アリナは胸から杖を取り出し、右手を抑えてうずくまるラピスの頭に杖の先を押し付ける。
「ま、参った......」
ラピスの言葉で、勝負が終わる。
「そこまで、勝者、アリナ・ローズ!」
審判が高らかに試合結果を発表すると、会場は歓声に包まれる。
俺とレオンも拍手をしていると、両手を振って歓声に応えていたアリナが俺たちを見つけ、親指を立ててにっこりと笑った。
親指を立てて、それに応えるレオンに合わせて、俺も親指を立てておく。
これでアリナは一勝、このまま勝ち進むとレオンと当たることになる。
「さて、この後グラムの試合までずいぶん暇だな」
「レオンは余裕があっていいな。俺は一回戦目からできれば戦いたくない相手と戦わなくちゃならないのに」
俺とレオンはそんなことをしゃべりながらアリナを迎えに行くために観覧席を立ち、控室に向かっていた。

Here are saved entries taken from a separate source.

(* ===== verification/BinderTxnDemo.v ===== *)
(** * A run with a call inside a call

    Process 1 becomes context manager and its thread 1 sleeps; thread 2 of
    process 2 calls it, with an object of its own; thread 1 takes the call
    and, inside it, turns to process 2, or replies. *)

From Stdlib Require Import ZArith Lia.
From stdpp Require Import base option gmap sets list.
From S2P Require Import Prelude RbTree BinderAlloc BinderAllocTheorems BinderNode BinderTranslate BinderNodeSystem BinderNodeTheorems.
From S2P Require Import BinderObjects BinderObjectsTheorems BinderTxn BinderCalls BinderTxnView BinderTxnDraft BinderTxnTarget BinderTxnSystem BinderTxnRun.
From S2P Require Import BinderTxnExit BinderTxnFail.

#[local] Existing Instance plain_rbtree.

Definition nothing : driver :=
  Driver (Binder ∅ ∅ ∅ ∅ ∅ ∅ ∅ ∅ [] 0 [] (fun _ => 0) (fun _ => 0) 0) ∅ ∅ [] [] [].
Definition start : run := Run nothing [].

(** The environment of a call: transaction [t], its completion, buffer [b]. *)
Definition call_env (t b : nat) : driver_env :=
  DriverEnv demo_env demo_txn_env (Some t) (Some (t + 10)%nat) (Some b) 0 (0, []) 1000 (fun _ => true).
Definition client_call : binder_transaction_data := TxnData 0 7 0 4096 8192 24 8.
Definition server_call : binder_transaction_data := TxnData 1 8 0 0 0 0 0.

Definition ev_setup : list event :=
  [Open 1 0 100; Open 2 0 200; NewThread 1 100 1; NewThread 2 200 2;
   Mmap 1 1 (Some 1%nat) 65536 81920 true (Some 1%nat); Mmap 2 2 (Some 2%nat) 65536 81920 true (Some 2%nat);
   Request 1 (SetCtxMgr 1 0 1000 (Some 10%nat) None); OnLooper 1 EnterLooper; OnLooper 1 IoctlDone; OnLooper 2 IoctlDone;
   Read 1; Sleep 1].
Definition ev_call : list event := ev_setup ++ [Aim (call_env 50 3) 2 false client_call; Build (call_env 50 3) 2 0; Commit (call_env 50 3) 2].
Definition ev_served : list event := ev_call ++ [Wake 1; Waited 1; Round (call_env 50 3) 1 (fun _ => true) (fun _ => true) 256 4].
Definition ev_back : list event := ev_served ++ [Aim (call_env 51 4) 1 false server_call].
Definition ev_reply : list event := ev_served ++ [Aim (call_env 51 4) 1 true server_call; Build (call_env 51 4) 1 0].

Definition reached (evs : list event) : run := default start (exec_all evs start).

Lemma start_reachable : reachable (sys_of start).
Proof. exists (sys_of start). split; [|constructor]. by split. Qed.
Lemma reached_reachable evs : bool_decide (is_Some (exec_all evs start)) = true -> reachable (sys_of (reached evs)).
Proof.
  intros [r Hr]%bool_decide_eq_true. unfold reached. rewrite Hr. eapply exec_all_reachable; [apply start_reachable|exact Hr].
Qed.

(** ** What the run leaves true, as tests *)

Definition procs_thereb (s : driver) : bool := bool_decide (map_Forall (fun _ T => is_Some (procs (graph s) !! thread_proc T)) (threads (graph s))).
Lemma procs_thereb_ok s : procs_thereb s = true -> forall f F, threads (graph s) !! f = Some F -> is_Some (procs (graph s) !! thread_proc F).
Proof. intros H%bool_decide_eq_true f F HF. by apply (H f F). Qed.

Definition has_bufferb (s : driver) (X : binder_transaction) : bool :=
  match t_buffer X with
  | Some (p, b) => match allocs s !! p with Some al => bool_decide (is_Some (store al !! b)) | None => false end
  | None => true
  end.
Definition attachedb (s : driver) : bool := bool_decide (map_Forall (fun _ X => has_bufferb s X = true) (transactions s)).
Lemma attachedb_ok s : attachedb s = true -> attached s /\ buffers_there s.
Proof.
  intros H%bool_decide_eq_true. assert (Ha : attached s).
  { intros t X p b HX Hb. specialize (H t X HX). unfold has_bufferb in H. rewrite Hb in H. destruct (allocs s !! p) as [al|]; [|done].
    apply bool_decide_eq_true in H as [B HB]. by exists al, B. }
  split; [done|]. intros t X p b HX Hb. destruct (Ha t X p b HX Hb) as (al & _ & Hal & _). by exists al.
Qed.

Definition no_fixupsb (s : driver) : bool := bool_decide (map_Forall (fun _ X => t_fixups X = []) (transactions s)).
Lemma no_fixupsb_ok s : no_fixupsb s = true -> forall v X, transactions s !! v = Some X -> t_fixups X = [].
Proof. intros H%bool_decide_eq_true v X HX. by apply (H v X). Qed.

Definition is_reply_error (w : binder_work) : bool := match w with WReplyError _ => true | _ => false end.
Definition no_errorsb (s : driver) : bool := bool_decide (map_Forall (fun _ q => forallb (fun w => negb (is_reply_error w)) q = true) (works (graph s))).
Lemma no_errorsb_ok s : no_errorsb s = true -> forall B l, WReplyError B ∉ queue l (graph s).
Proof.
  intros H%bool_decide_eq_true B l Hw. unfold queue in Hw. destruct (works (graph s) !! l) as [q|] eqn:E; [|by apply not_elem_of_nil in Hw].
  specialize (H l q E). rewrite forallb_forall in H. apply list_elem_of_In in Hw. by specialize (H _ Hw).
Qed.

(** A thread with call [r] on top of its stack, that serves it. *)
Definition servesb (A r : nat) (s : driver) : bool :=
  match threads (graph s) !! A, transactions s !! r with
  | Some T, Some X => negb (thread_is_dead T) && bool_decide (transaction_stack T = Some r) && bool_decide (to_thread X = Some A)
  | _, _ => false
  end.
Lemma servesb_ok A r s : servesb A r s = true -> exists T X, threads (graph s) !! A = Some T /\ thread_is_dead T = false /\ transaction_stack T = Some r /\
  transactions s !! r = Some X /\ to_thread X = Some A.
Proof.
  unfold servesb. destruct (threads (graph s) !! A) as [T|]; [|done]. destruct (transactions s !! r) as [X|]; [|done].
  intros [[HD%negb_true_iff Hs%bool_decide_eq_true]%andb_true_iff Ht%bool_decide_eq_true]%andb_true_iff. by exists T, X.
Qed.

その時、前から一人の地味な女子が歩いてくる。噂をすればだ。
「グ、グラム。きょ、今日は負けないからな」
もう何度聞いたか分からない宣戦布告をしてくるのは、プレウラだ。
普段は人の目を見て話さないくせに、今日は俺の目をしっかり見てくる。
彼女の順位は二位、そして俺は十五位。そう、俺の初戦の相手はこいつなのだ。
「悪いが今回は割と本気で主席を狙っているから、俺も負けるわけにはいかない」
俺もプレウラにそう言い返す。
できれば戦いたくはないが、どうせ戦うなら早いほうが良い。
俺はそう気持ちを切り替え、プレウラとの試合に備えることにした。